Stored data entries
★ ★ ★ ★ ★ ★ ★
(** One update on a known base. *)
Lemma delta_step p q s ack s' :
  ps_Current s = Some (Canonical (Some p)) →
  applyUpdate errText (UpdateDelta (Delta (Some p) (Some q))) s = (Ok ack, s') →
  (applied ack → ps_Current s' = Some (Canonical (Some q))) ∧ (accepts → applied ack).
Proof.
  intros Hc Ha. assert (updateTarget (Er := Er) (UpdateDelta (Delta (Some p) (Some q))) (installed s) =
    Some (wpVersion q, Ok (Canonical (Some q)))) as Ht.
  { cbn [updateTarget]. unfold installed. rewrite Hc. cbn [default].
    assert (Apply (Some (Canonical (Some p))) (Delta (Some p) (Some q)) = Apply (Some p) (Delta (Some p) (Some q)))
      as Heq by (unfold Apply; by rewrite Canonical_idemp).
    unfold id. rewrite Heq, Apply_Delta_ok. done. }
  split.
  - intros Hap. apply applyUpdate_cases in Ha as (t & Ht' & [(_ & next & -> & Hn)|[Hf _]]).
    + rewrite Hn. rewrite Ht in Ht'. congruence.
    + unfold applied in Hap. congruence.
  - intros Hacc. unfold applyUpdate in Ha. rewrite Ht in Ha.
    destruct (Hacc (Some (Canonical (Some q))) s) as [s1 Hs]. rewrite Hs in Ha. by injection Ha as <- _.
Qed.

Lemma deltaPath_run p ps s acks s' :
  ps_Current s = Some (Canonical (Some p)) → agentRun errText (deltaPath p ps) s = (acks, s') →
  Forall applied acks ∨ accepts → ps_Current s' = Some (Canonical (Some (pathTip p ps))).
Proof.
  revert p s acks. induction ps as [|q ps IH]; intros p s acks Hc; cbn [deltaPath agentRun pathTip].
  { intros Heq. by simplify_eq. }
  destruct (applyUpdate _ _ _) as [[ack|e] s1] eqn:Ha.
  2: { apply applyUpdate_cases in Ha as (? & _). done. }
  destruct (delta_step _ _ _ _ _ Hc Ha) as [Happ Hacc].
  destruct (agentRun errText (deltaPath q ps) s1) as [acks1 s2] eqn:Hr. intros Heq Hor. simplify_eq.
  eapply IH; [|exact Hr|].
  - apply Happ. destruct Hor as [Hall|?]; [by inversion Hall|auto].
  - destruct Hor as [Hall|?]; [left; by inversion Hall|by right].
Qed.

Lemma continues_run queue tip s :
  continues queue tip →
  ∃ pre post p, queue = pre ++ UpdateSnapshot (Some p) :: post ∧
    ∀ acks s', agentRun errText queue s = (acks, s') →
      length acks = length queue ∧
      (Forall applied (drop (length pre) acks) ∨ accepts → ps_Current s' = Some (Canonical (Some tip))).
Proof.
  intros Hcont. pose proof (continues_set _ _ Hcont) as Hset.
  destruct Hcont as (pre & p & ps & Hq & -> & Hpre). exists pre, (deltaPath p ps), p. split; [done|].
  intros acks s' Hrun. split.
  { destruct (agentRun_app queue [] s Hset) as [_ Hl]. by rewrite Hrun in Hl. }
  intros Hor. rewrite Hq in Hrun. destruct (agentRun_app pre (UpdateSnapshot (Some p) :: deltaPath p ps) s Hpre)
    as [Heq Hl]. rewrite Heq in Hrun. destruct (agentRun errText pre s) as [acks1 s1]. cbn [fst] in Hl.
  destruct (agentRun errText (UpdateSnapshot (Some p) :: deltaPath p ps) s1) as [acks2 s2] eqn:H2.
  injection Hrun as <- <-. rewrite <-Hl, drop_app_length in Hor. cbn [agentRun] in H2.
  destruct (applyUpdate errText (UpdateSnapshot (Some p)) s1) as [[ack|e] s3] eqn:Ha.
  2: { apply applyUpdate_cases in Ha as (? & _). done. }
  destruct (agentRun errText (deltaPath p ps) s3) as [acks3 s4] eqn:H3. injection H2 as <- <-.
  assert (applied ack) as Hap.
  { destruct Hor as [Hall|Hacc]; [by inversion Hall|]. unfold applyUpdate in Ha. cbn [updateTarget] in Ha.
    destruct (Hacc (Some (Canonical (Some p))) s1) as [s5 Hs]. rewrite Hs in Ha. by injection Ha as <- _. }
  eapply deltaPath_run; [|exact H3|destruct Hor as [Hall|?]; [left; by inversion Hall|by right]].
  apply applyUpdate_cases in Ha as (t & Ht & [(_ & next & -> & Hn)|[Hf _]]).
  - cbn [updateTarget] in Ht. congruence.
  - unfold applied in Hap. congruence.
Qed.
End converge.
(** The keys kept do not change once the bound is reached. *)
Lemma keptKeys_snoc n l o :
  0 < n →
  keptKeys n (l ++ [o]) =
  if decide (keyOf o ∈ keptKeys n l) then keptKeys n l
  else if decide (n ≤ Z.of_nat (length (keptKeys n l))) then keptKeys n l
  else keptKeys n l ++ [keyOf o].
Proof.
  intros Hn. unfold keptKeys. rewrite distinctKeys_snoc. unfold addKey. rewrite length_take.
  destruct (decide (n ≤ Z.of_nat (length (distinctKeys l)))) as [Hfull|Hroom].
  - assert (∀ x, take (Z.to_nat n) (distinctKeys l ++ x) = take (Z.to_nat n) (distinctKeys l)) as Ht
      by (intros x; apply take_app_le; lia).
    assert (take (Z.to_nat n) (if decide (keyOf o ∈ distinctKeys l) then distinctKeys l
      else distinctKeys l ++ [keyOf o]) = take (Z.to_nat n) (distinctKeys l)) as ->
      by (case_decide; auto).
    case_decide; [done|]. by rewrite decide_True by lia.
  - rewrite (take_ge (distinctKeys l)) by lia. case_decide; [rewrite take_ge by lia; done|].
    rewrite decide_False by lia. rewrite take_ge; [done|]. rewrite length_app. cbn. lia.
Qed.

Definition addAll (start n : Z) (l : list Observation) : Aggregator := foldl Add (NewBoundedAggregator start n) l.

Lemma addAll_snoc start n l o : addAll start n (l ++ [o]) = Add (addAll start n l) o.
Proof. unfold addAll. by rewrite foldl_app. Qed.

Lemma unkept_snoc n l o :
  0 < n →
  length (unkept n (l ++ [o])) =
  (length (unkept n l) + if decide (keyOf o ∈ keptKeys n (l ++ [o])) then 0 else 1)%nat.
Proof.
  intros Hn. unfold unkept. rewrite filter_app, length_app. f_equal.
  - (* an earlier observation is kept now exactly when it was *)
    assert (∀ x, x ∈ l → keyOf x ∈ keptKeys n (l ++ [o]) ↔ keyOf x ∈ keptKeys n l) as Hsame.
    { intros x Hx. rewrite keptKeys_snoc by done. repeat case_decide; try done.
      rewrite elem_of_app, list_elem_of_singleton. split; [|by left]. intros [?|Heq]; [done|].
      unfold keptKeys in *. rewrite length_take in *. rewrite take_ge by lia.
      by apply elem_of_distinctKeys. }
    revert Hsame. generalize (keptKeys n (l ++ [o])) as ks'. generalize (keptKeys n l) as ks.
    intros ks ks'. induction l as [|x l IH]; [done|]. intros Hsame. rewrite !filter_cons.
    assert (keyOf x ∈ ks' ↔ keyOf x ∈ ks) as Hx by (apply Hsame; left).
    destruct (decide (keyOf x ∉ ks')), (decide (keyOf x ∉ ks)); try tauto; cbn;
      rewrite IH; try done; intros y Hy; apply Hsame; by right.
  - rewrite filter_cons, filter_nil. by repeat case_decide.
Qed.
★ ★ ★ ★ ★ ★ ★
- _Your objective_
When a line in the entries above contains "else", count it; please answer with the number only.

- _Exercise response_
4